T out est exprimé dans le titre : c'est un monde industriel, froid et déshumanisé, que Zezelj décrit dans ses deux nouvelles, simplement numérotées "Industriel 1" et "Industriel 2". Où est la place de l'homme dans ce chaos métallique de la Babel new-yorkaise où s'affrontent possédants et prolétariat ? Une échappée hors des fabriques dantesques est-elle offerte aux réfractaires ? L'auteur finit par ouvrir les portes du grand large dans les ultimes images d'un album entièrement muet, dont les hurlements sont pourtant audibles.

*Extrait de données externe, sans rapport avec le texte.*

(* ===== verification/Reshape.v ===== *)
(** Operations that change the topology (hammer2_chain.c): deleting a chain from
    its parent, creating and moving chains, creating indirect blocks and
    collapsing them. *)

From Stdlib Require Import ZArith Lia Bool.
From stdpp Require Import base numbers list option gmap.
From S2P Require Import Prelude Disk Subr Check BlockTable ChainFind ChainCore Topology.

Abbreviation HAMMER2_INSERT_PFSROOT := 4 (only parsing).
Abbreviation HAMMER2_INSERT_SAMEPARENT := 8 (only parsing).
Abbreviation HAMMER2_METH_DEFAULT := 0 (only parsing).
Abbreviation HAMMER2_OBJTYPE_DIRECTORY := 1 (only parsing).
Abbreviation HAMMER2_IND_BYTES_MIN := 4096 (only parsing).
Abbreviation HAMMER2_IND_BYTES_NOM := 16384 (only parsing).
Abbreviation HAMMER2_FREEMAP_LEVELN_PSIZE := 32768 (only parsing).
Abbreviation HAMMER2_CHECK_DEFAULT := HAMMER2_CHECK_XXHASH64 (only parsing).
Abbreviation HAMMER2_KEY_MAX := 18446744073709551615 (only parsing).

Section reshape.
Context {ST : Storage}.

(** * The block table of a node *)

(** The children in memory, and the address of one that a scan returned. *)
Definition kids (s : fstate) (l : list nat) : list mchain := omap (fun i => chain_of <$> s_nodes s !! i) l.
Definition kid_at (s : fstate) (l : list nat) (c : mchain) : option nat :=
  head (filter (fun i => chain_of <$> s_nodes s !! i = Some c) l).

(** [hammer2_chain_base_and_count], with the table that base points to. *)
Definition base_of (s : fstate) (x : fnode) : outcome (option (list blockref) * Z) :=
  let! (base, count) := hammer2_chain_base_and_count (is_initial x) (n_type x) (n_bytes x) in
  match base with
  | None => Done (None, count)
  | Some _ =>
      match node_block s x with
      | Some k => Done (Some (blk_table k), count)
      | None => Panic
      end
  end.

(** The choice of base in the flush and in deletions: none for an inode with
    embedded data, or without data. *)
Definition update_base (s : fstate) (x : fnode) : outcome (option (list blockref) * Z) :=
  match n_type x with
  | HAMMER2_BREF_TYPE_INODE =>
      match node_block s x with
      | Some k => Done (if tst (op_flags k) HAMMER2_OPFLAG_DIRECTDATA then None else Some (blk_table k), HAMMER2_SET_COUNT)
      | None => Done (None, HAMMER2_SET_COUNT)
      end
  | HAMMER2_BREF_TYPE_INDIRECT | HAMMER2_BREF_TYPE_FREEMAP_NODE =>
      Done (blk_table <$> node_block s x, n_bytes x / HAMMER2_BLOCKREF_BYTES)
  | HAMMER2_BREF_TYPE_VOLUME | HAMMER2_BREF_TYPE_FREEMAP => Done (blk_table <$> node_block s x, HAMMER2_SET_COUNT)
  | _ => Panic
  end.

(** [hammer2_base_insert] and [hammer2_base_delete] on the table of [p]. *)
Definition table_insert (s : fstate) (p : nat) (base : option (list blockref)) (count : Z) (i : nat) (elm : blockref)
  : outcome fstate :=
  let! x := nd s p in
  let! y := nd s i in
  let! (co, bs, c) := hammer2_base_insert (n_core x) base count (Some (chain_of y)) elm in
  let s := store_table x bs (put p (set_n_core co x) s) in
  Done (match c with Some c => put i (set_chain c y) s | None => s end).

Definition table_delete (s : fstate) (p : nat) (base : option (list blockref)) (count : Z) (i : nat)
  : outcome (blockref * fstate) :=
  let! x := nd s p in
  let! y := nd s i in
  let! (co, bs, c, scan) := hammer2_base_delete (n_core x) base count (chain_of y) in
  Done (scan, put i (set_chain c y) (store_table x bs (put p (set_n_core co x) s))).

Definition count_brefs (s : fstate) (i : nat) (base : option (list blockref)) (count : Z) : outcome fstate :=
  let! x := nd s i in
  Done (put i (set_n_core (hammer2_chain_countbrefs (n_core x) base count) x) s).

(** * Links *)

(** Into the tree of the parent, in key order. *)
Fixpoint tree_place (s : fstate) (i : nat) (b : blockref) (l : list nat) : list nat :=
  match l with
  | [] => [i]
  | j :: l =>
      match s_nodes s !! j with
      | Some y => if br_key b <? br_key (n_bref y) then i :: j :: l else j :: tree_place s i b l
      | None => j :: tree_place s i b l
      end
  end.
Definition set_live_count (v : Z) (co : core) : core :=
  Core (co_live_zero co) v (co_cache_index co) (co_counted co) (co_bref co).

(** [hammer2_chain_insert]; [live] is HAMMER2_CHAIN_INSERT_LIVE. *)
Definition chain_link (s : fstate) (p i : nat) (live : bool) : outcome fstate :=
  let! x := nd s p in
  let! y := nd s i in
  assert! negb (existsb (fun c => overlap (n_bref y) (ch_bref c)) (kids s (n_tree x)));
  let x := set_n_tree (tree_place s i (n_bref y) (n_tree x)) x in
  let x := if live then set_n_core (set_live_count (u32 (co_live_count (n_core x) + 1)) (n_core x)) x else x in
  Done (put i (set_n_parent (Some p) y) (put p x s)).

(** Out of the tree: DELETED, live_count, RB_REMOVE, no parent. *)
Definition chain_unlink (s : fstate) (p i : nat) : outcome fstate :=
  let! x := nd s p in
  let! y := nd s i in
  let x := set_n_core (set_live_count (u32 (co_live_count (n_core x) - 1)) (n_core x)) x in
  let x := set_n_tree (filter (fun j => j <> i) (n_tree x)) x in
  let l := n_link y in
  Done (put i (set_n_parent None (set_n_link (LFlags true (l_blkmapped l) (l_blkmapupd l) (l_hint l)) y)) (put p x s)).

(** [hammer2_chain_alloc], with the references of the caller left out. *)
Definition new_node (bref : blockref) (pmp : option pfs) : outcome fnode :=
  match br_type bref with
  | HAMMER2_BREF_TYPE_INODE | HAMMER2_BREF_TYPE_INDIRECT | HAMMER2_BREF_TYPE_DATA | HAMMER2_BREF_TYPE_DIRENT
  | HAMMER2_BREF_TYPE_FREEMAP_NODE | HAMMER2_BREF_TYPE_FREEMAP_LEAF =>
      Done (FNode (Core 0 0 0 false bref) (LFlags false false false false)
              (NFlags false false false false false false false false false) None [] (chain_bytes bref) 0 None
              (tst (br_flags bref) HAMMER2_BREF_FLAG_PFSROOT) pmp)
  | _ => Panic
  end.
Definition add_node (x : fnode) (s : fstate) : nat * fstate :=
  (s_next s, set_s_next (S (s_next s)) (put (s_next s) x s)).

Qu'y a t-il de vivant dans cette jungle des villes brechtienne où l'acier des décors submerge l'horizon, sinon quelques regards d'êtres menacés et de rares silhouettes féminines ? L'expressionnisme domine sur fond de lutte des classes entre aristocratie fascisante et parti révolutionnaire, grâce au rendu brutal du trait en forme de balafres et d'encrage noir éclaté, fendillé, éparpillé au gré de l'action. Ce sombre désordre monochrome sur fond blanc ne s'ordonne que pour exposer de majestueux félins protecteurs, ou une baleine melvillienne fascinante de blancheur.

La menace de destruction est partout, dans les combats de rue, dans les ateliers-bagnes et les recoins architecturaux comme abris dérisoires. En saturant de noir ses compositions, Zezelj contraint le lecteur a accoutumer son regard à cette apparente obscurité, jusqu'à discerner choses et êtres cachés jusqu'alors dans les entrelacs du dessin. Seule cette lecture à lente progression autorise la compréhension des intrigues, aussi simples dans leur déroulement que complexes dans leur représentation. Un tour de force qui inscrit Industriel dans la grande tradition des histoires muettes qu'un Moebius inaugura en son temps. Mais la parabole sur l'humaine condition nous immerge ici dans un Futuropolis langien où l'individu n'a qu'une issue : la fuite ! In fine, le salvateur règne animal, chéri par l'auteur, déboulonne l'univers riveté des humains.

Zezelj est donc un faux pessimiste. À sa virtuosité graphique, qui l'apparente à un Breccia, se mêle la nostalgie des grands espaces sauvages où régnaient, il y a peu, King-Kong, Shere-Khan et Moby Dick, ces formidables machines à rêver.